=== DIRECTIONS ===
Copy out every line of the data that follows, exactly.

=== EXERCISE DATA ===
(** * ASML command interpreter: label table, parser and interpreter

    A shallow embedding of [src/ci/label_map.c], [src/ci/parser.c] and
    [src/ci/interpreter.c].

    Conventions of the embedding:
    - [int64_t] and [uint64_t] values are integers in [Z]; every conversion
      between the two and every wrap-around is written out ([to_int64],
      [to_uint64]).
    - a C string is a [string] (the bytes before the terminating NUL).
    - a [Command *] is an index into the store of allocated commands
      ([list Command.t]); [NULL] is [None].
    - undefined behaviour of the C program (an array access outside the
      array, a NULL dereference, a division by zero, the overflow of a
      signed addition or of a signed left shift) is an explicit result,
      [Undef], tagged with its cause. *)

From Stdlib Require Import ZArith Lia Ascii String List Bool.
From Stdlib Require Import DecimalString HexadecimalString.
From Stdlib Require Import DecimalZ DecimalPos HexadecimalN HexadecimalPos.
From stdpp Require Import base tactics option list numbers strings.
From Equations Require Import Equations.
Import ListNotations.

Local Open Scope string_scope.
Local Open Scope list_scope.
Local Open Scope Z_scope.

(** ** Machine integers *)

(** [(uint64_t) z] *)
Definition to_uint64 (z : Z) : Z := z mod 2 ^ 64.

(** [(int64_t) z] (two's complement) *)
Definition to_int64 (z : Z) : Z := (z + 2 ^ 63) mod 2 ^ 64 - 2 ^ 63.

Definition INT64_MIN : Z := - 2 ^ 63.
Definition INT64_MAX : Z := 2 ^ 63 - 1.

Definition in_int64 (z : Z) : Prop := INT64_MIN <= z <= INT64_MAX.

=== WRITTEN SOLUTION ===
(** * ASML command interpreter: label table, parser and interpreter

    A shallow embedding of [src/ci/label_map.c], [src/ci/parser.c] and
    [src/ci/interpreter.c].

    Conventions of the embedding:
    - [int64_t] and [uint64_t] values are integers in [Z]; every conversion
      between the two and every wrap-around is written out ([to_int64],
      [to_uint64]).
    - a C string is a [string] (the bytes before the terminating NUL).
    - a [Command *] is an index into the store of allocated commands
      ([list Command.t]); [NULL] is [None].
    - undefined behaviour of the C program (an array access outside the
      array, a NULL dereference, a division by zero, the overflow of a
      signed addition or of a signed left shift) is an explicit result,
      [Undef], tagged with its cause. *)

From Stdlib Require Import ZArith Lia Ascii String List Bool.
From Stdlib Require Import DecimalString HexadecimalString.
From Stdlib Require Import DecimalZ DecimalPos HexadecimalN HexadecimalPos.
From stdpp Require Import base tactics option list numbers strings.
From Equations Require Import Equations.
Import ListNotations.

Local Open Scope string_scope.
Local Open Scope list_scope.
Local Open Scope Z_scope.

(** ** Machine integers *)

(** [(uint64_t) z] *)
Definition to_uint64 (z : Z) : Z := z mod 2 ^ 64.

(** [(int64_t) z] (two's complement) *)
Definition to_int64 (z : Z) : Z := (z + 2 ^ 63) mod 2 ^ 64 - 2 ^ 63.

Definition INT64_MIN : Z := - 2 ^ 63.
Definition INT64_MAX : Z := 2 ^ 63 - 1.

Definition in_int64 (z : Z) : Prop := INT64_MIN <= z <= INT64_MAX.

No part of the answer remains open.